Kardinal Sarah in Afrika: die Lehre Benedikts XVI

Kardinal Sarah kommt immer wieder auf das Lehramt Papst Benedikts XVI zurück, so auch in seiner Ansprache in einer Theologischen Schule in Obala/Kamerun, die von der Katholischen website la nef  veröffentlicht wurde. Hier geht s zum Original:   klicken 

 "KARDINAL SARAH: WAS IST DER ZWECK EINER KATHOLISCHEN UNIVERSITÄT?"

Ansprache an die Priester, Ordensleute und Laien der Theologischen Schule Saint-Cyprien in der Diözese Obala (Kamerun) im April 2024 zum Thema: "Die Berufung einer katholischen Universität im Lichte der Lehre von Benedikt XVI."

Liebe Studenten der Theologischen Schule St. Cyprian der Diözese Obala,
Heute möchte ich mit euch über die Berufung einer Universität, insbesondere einer katholischen Universität im Licht der Lehre Benedikts XVI. nachdenken.

Benedikt XVI. hat wiederholt betont: "Die ursprüngliche Berufung der Universität ist die Suche nach der Wahrheit, nach der ganzen Wahrheit unseres Seins. Und mit ihrem Gehorsam gegenüber der Wahrheit und den Anforderungen ihres Wissens wird die Universität zu einer Schule der Menschlichkeit, in der lebenswichtiges Wissen kultiviert, hohe Persönlichkeiten geschmiedet und wertvolle Kenntnisse und Fähigkeiten weitergegeben werden" 
Die Suche nach der Wahrheit ist daher euer Programm, wie euer Motto verkündet: "Im Dienst der Wahrheit und der Gerechtigkeit«.

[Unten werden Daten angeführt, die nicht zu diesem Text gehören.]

Definition ASRV_32_mod : T unit :=
  inst_ Fld.Rn 1;;
  inst_ Fld.Rm 2;;
  inst_ Fld.Rd 3;;
  SET_REG (setX 1) 0x80000000;;
  SET_REG (setX 2) 0x21;;
  SET_REG (setX 3) 0x1;;
  expected_ (setX 3) 0xC0000000;;
  doTestInst "ASRV_32 shift is mod 32";;
  SET_REG (setX 1) 0x80000000;;
  SET_REG (setX 2) 0x3456378ABC356721;;
  SET_REG (setX 3) 0x1;;
  expected_ (setX 3) 0xC0000000;;
  doTestInst "ASRV_32 shift is mod 32".

Definition ASRV_32_reg_size : T unit :=
  inst_ Fld.Rn 1;;
  inst_ Fld.Rm 2;;
  inst_ Fld.Rd 3;;
  SET_REG (setX 1) 0x7FFFFFFFFFFFFFFF;;
  SET_REG (setX 2) 0x1;;
  SET_REG (setX 3) 0x2;;
  expected_ (setX 3) 0xFFFFFFFF;;
  doTestInst "ASRV_32 uses 32bit registers";;
  SET_REG (setX 1) 0x7FFFFFFFFFFFFFFF;;
  SET_REG (setX 2) 0x100000001;;
  SET_REG (setX 3) 0x2;;
  expected_ (setX 3) 0xFFFFFFFF;;
  doTestInst "ASRV_32 uses 32bit registers";;
  SET_REG (setX 1) 0xFFFFFFFFFFFFFFFF;;
  SET_REG (setX 2) 0;;
  SET_REG (setX 3) 0x2;;
  expected_ (setX 3) 0xFFFFFFFF;;
  doTestInst "ASRV_32 uses 32bit registers".

Definition ASRV_32_same_reg : T unit :=
  SET_REG (setX 1) 0x2;;
  SET_REG (setX 2) 0x2;;
  inst_ Fld.Rn 1;;
  inst_ Fld.Rm 1;;
  inst_ Fld.Rd 2;;
  expected_ (setX 2) 0x0;;
  doTestInst "ASRV_32 can use the same register";;
  SET_REG (setX 1) 0x21;;
  SET_REG (setX 2) 0x2;;
  inst_ Fld.Rn 1;;
  inst_ Fld.Rm 1;;
  inst_ Fld.Rd 2;;
  expected_ (setX 2) 0x10;;
  doTestInst "ASRV_32 can use the same register";;
  SET_REG (setX 1) 0x80000000;;
  SET_REG (setX 2) 0x2;;
  inst_ Fld.Rn 1;;
  inst_ Fld.Rm 2;;
  inst_ Fld.Rd 1;;
  expected_ (setX 1) 0xE0000000;;
  doTestInst "ASRV_32 can use the same register";;
  SET_REG (setX 1) 0x2;;
  SET_REG (setX 2) 0x80000000;;
  inst_ Fld.Rn 2;;
  inst_ Fld.Rm 1;;
  inst_ Fld.Rd 1;;
  expected_ (setX 1) 0xE0000000;;
  doTestInst "ASRV_32 can use the same register";;
  SET_REG (setX 1) 0x2;;
  inst_ Fld.Rn 1;;
  inst_ Fld.Rm 1;;
  inst_ Fld.Rd 1;;
  expected_ (setX 1) 0x0;;
  doTestInst "ASRV_32 can use the same register";;
  SET_REG (setX 1) 0x21;;
  inst_ Fld.Rn 1;;
  inst_ Fld.Rm 1;;
  inst_ Fld.Rd 1;;
  expected_ (setX 1) 0x10;;
  doTestInst "ASRV_32 can use the same register".

Definition asrv32_tests : TestClass := mkTestClass "asrv32" instructionID.ASRV_32
  [("ASRV_32_basic", ASRV_32_basic);
   ("ASRV_32_mod", ASRV_32_mod);
   ("ASRV_32_reg_size", ASRV_32_reg_size);
   ("ASRV_32_same_reg", ASRV_32_same_reg)].

(** ** [rorv32] *)

Definition RORV_32_basic : T unit :=
  inst_ Fld.Rn 1;;
  inst_ Fld.Rm 2;;
  inst_ Fld.Rd 3;;
  SET_REG (setX 1) 0x80000001;;
  SET_REG (setX 2) 0;;
  SET_REG (setX 3) 0x2;;
  expected_ (setX 3) 0x80000001;;
  doTestInst "RORV_32 does nothing when shift is 0";;
  SET_REG (setX 1) 0x80000001;;
  SET_REG (setX 2) 0x1;;
  SET_REG (setX 3) 0x1;;
  expected_ (setX 3) 0xC0000000;;
  doTestInst "RORV_32 can rotate";;
  SET_REG (setX 1) 0x80000001;;
  SET_REG (setX 2) 0x1f;;
  SET_REG (setX 3) 0x2;;
  expected_ (setX 3) 0x3;;
  doTestInst "RORV_32 can rotate".
(** [DoDocumentAdd] *)
Definition DoDocumentAdd `{Collaborators} (flags : FLAGS.t) (region : store.Region)
    (request : msg.DocumentAddRequest) (response : msg.DocumentAddResponse) (is_sync : bool)
    : Outcome msg.DocumentAddResponse :=
  let status := ValidateDocumentAddRequest flags request region in
  if negb (ok status) then
    mkOutcome (msg.mkDocumentAddResponse (validation_error region (msg.add_error response) status))
      [] 1 region
  else
    let ctx := engine.mkContext (msg.region_id (msg.add_context request))
                 (msg.region_epoch (msg.add_context request)) None
                 (if msg.ttl request >? 0 then Some (int64_add TimestampMs (msg.ttl request)) else None)
                 (negb is_sync) in
    let call := engine.DocumentAdd ctx is_sync (msg.documents request) (msg.is_update request) in
    let status := engine.status (storage call) in
    if negb (ok status) then
      mkOutcome (msg.mkDocumentAddResponse (ServiceHelper.SetError (msg.add_error response) status))
        [call] 1 region
    else mkOutcome response [call] (if is_sync then 1 else 0) region.

(** [DoDocumentDelete] *)
Definition DoDocumentDelete `{Collaborators} (flags : FLAGS.t) (region : store.Region)
    (request : msg.DocumentDeleteRequest) (response : msg.DocumentDeleteResponse) (is_sync : bool)
    : Outcome msg.DocumentDeleteResponse :=
  let status := ValidateDocumentDeleteRequest flags request region in
  if negb (ok status) then
    mkOutcome (msg.mkDocumentDeleteResponse (validation_error region (msg.del_error response) status))
      [] 1 region
  else
    let ctx := engine.mkContext (msg.region_id (msg.del_context request))
                 (msg.region_epoch (msg.del_context request)) None None (negb is_sync) in
    let call := engine.DocumentDelete ctx is_sync (store.Id region) (msg.ids request) in
    let status := engine.status (storage call) in
    if negb (ok status) then
      mkOutcome (msg.mkDocumentDeleteResponse (ServiceHelper.SetError (msg.del_error response) status))
        [call] 1 region
    else mkOutcome response [call] (if is_sync then 1 else 0) region.

(** The loop of [DoTxnScanDocument] over the key-values read: the documents
    added to the response, and whether every value parsed. *)
Fixpoint add_documents `{Collaborators} (kvs : list msg.KeyValue) (documents : list msg.DocumentWithId)
    : list msg.DocumentWithId * bool :=
  match kvs with
  | [] => (documents, true)
  | kv :: rest =>
    if bool_decide (msg.value kv = EmptyString)
    then add_documents rest (documents ++ [msg.mkDocumentWithId 0 []])
    else
      match ParseFromString (msg.value kv) with
      | None => (documents, false)
      | Some document_with_id => add_documents rest (documents ++ [document_with_id])
      end
  end.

Benedikt XVI. fügte hinzu: "Ohne Orientierung an der Wahrheit, ohne eine Haltung der demütigen und mutigen Suche nach der Wahrheit, zerfällt jede Kultur, verfällt in den Relativismus und verliert sich im Vergänglichen."
Der Sinn für die Wahrheit ist der Fels, der das Fundament jeder soliden Kultur sein muss. Ohne die Suche nach der Wahrheit können wir uns auf nichts verlassen. Alles wird flüssig.

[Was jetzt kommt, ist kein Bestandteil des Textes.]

Lemma registry_ok_create ext identifier s :
  SharedSystemClient._get_identifier_from_settings s = inr identifier →
  keeps registry_ok
    (SharedSystemClient._create_system_if_not_exists ext identifier s).
Proof.
  intros Hid st Hok.
  destruct (_identifer_to_system st !! identifier) as [prev|] eqn:Hreg.
  { rewrite (create_registered _ _ _ _ _ Hreg).
    by case_decide. }
  unfold SharedSystemClient._create_system_if_not_exists,
    SharedSystemClient.System__init__.
  unfold_M. rewrite Hreg. simpl.
  assert (Hnew : ∀ st',
    _identifer_to_system st'
      = <[identifier := {| oid := allocated st; settings := s |}]>
          (_identifer_to_system st) →
    allocated st' = S (allocated st) → registry_ok st').
  { intros st' Hreg' Halloc identifier' system.
    rewrite Hreg', Halloc, lookup_insert. case_decide as Heq.
    - intros [= <-]. subst identifier'. simpl. split; [lia|done].
    - intros Hsys. destruct (Hok _ _ Hsys). split; [lia|done]. }
  repeat match goal with
  | |- context [respond ext ?l ?c] => destruct (respond ext l c); simpl
  end;
    try (by apply Hnew);
    try (by eapply registry_ok_extends; [exact Hok|..]).
  rewrite lookup_insert_eq. simpl. by apply Hnew.
Qed.

Lemma registry_ok_init ext s : keeps registry_ok (SharedSystemClient.__init__ ext s).
Proof.
  unfold SharedSystemClient.__init__. intros st Hok. unfold_M.
  destruct (SharedSystemClient._get_identifier_from_settings s)
    as [e|identifier] eqn:Hid; simpl; [done|].
  pose proof (registry_ok_create ext identifier s Hid st Hok) as Hcreate.
  by destruct (SharedSystemClient._create_system_if_not_exists _ _ _ _).
Qed.

Lemma registry_ok_construct ext k : keeps registry_ok (construct ext k).
Proof.
  destruct k; simpl;
    unfold Client.__init__, AdminClient.__init__,
      SharedSystemClient._system;
    repeat first
      [ apply keeps_ret | apply registry_ok_init | apply registry_ok_call
      | apply keeps_getitem
      | apply keeps_bind; [|intros ?] ].
Qed.

Lemma registry_ok_initial : registry_ok initial_state.
Proof. intros identifier system. simpl. by rewrite lookup_empty. Qed.

(** Every state that a program reaches satisfies [registry_ok]. *)
Lemma registry_ok_execs ext ops st :
  registry_ok st → registry_ok (execs ext ops st).
Proof.
  revert st. induction ops as [|op ops IH]; intros st Hok; simpl; [done|].
  apply IH. destruct op; simpl.
  - by apply registry_ok_construct.
  - intros identifier system.
    unfold SharedSystemClient.clear_system_cache, modify. simpl.
    by rewrite lookup_empty.
  - by apply registry_ok_call.
  - by apply registry_ok_call.
Qed.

Ohne die Objektivität der Wahrheit sind wir subjektiven Begierden und Leidenschaften preisgegeben. Ohne Wahrheit gibt es keine gerechte, objektive und ungreifbare Ordnung mehr, niemand kann vor launenhaftem Egoismus und Gewalt geschützt werden.
Die Wahrheit ist das einzige solide Bollwerk, das der Versuchung der Allmacht und Willkür widersteht. Die Wahrheit ist die Grundlage von Ordnung und Gerechtigkeit. Seine Abwesenheit lässt uns im Chaos zurück. Ohne Wahrheit prallen die Meinungen aufeinander und niemand kann sich zwischen ihnen entscheiden.
Ohne Wahrheit gibt es keine mögliche Einheit unter den Menschen mehr. Sie sind dazu verdammt, sich unaufhörlich gegenseitig zu zerfleischen. Denn die Wahrheit ist das einzige Gut, das sie gemeinsam haben und von dem aus sie sich gegenseitig verstehen können.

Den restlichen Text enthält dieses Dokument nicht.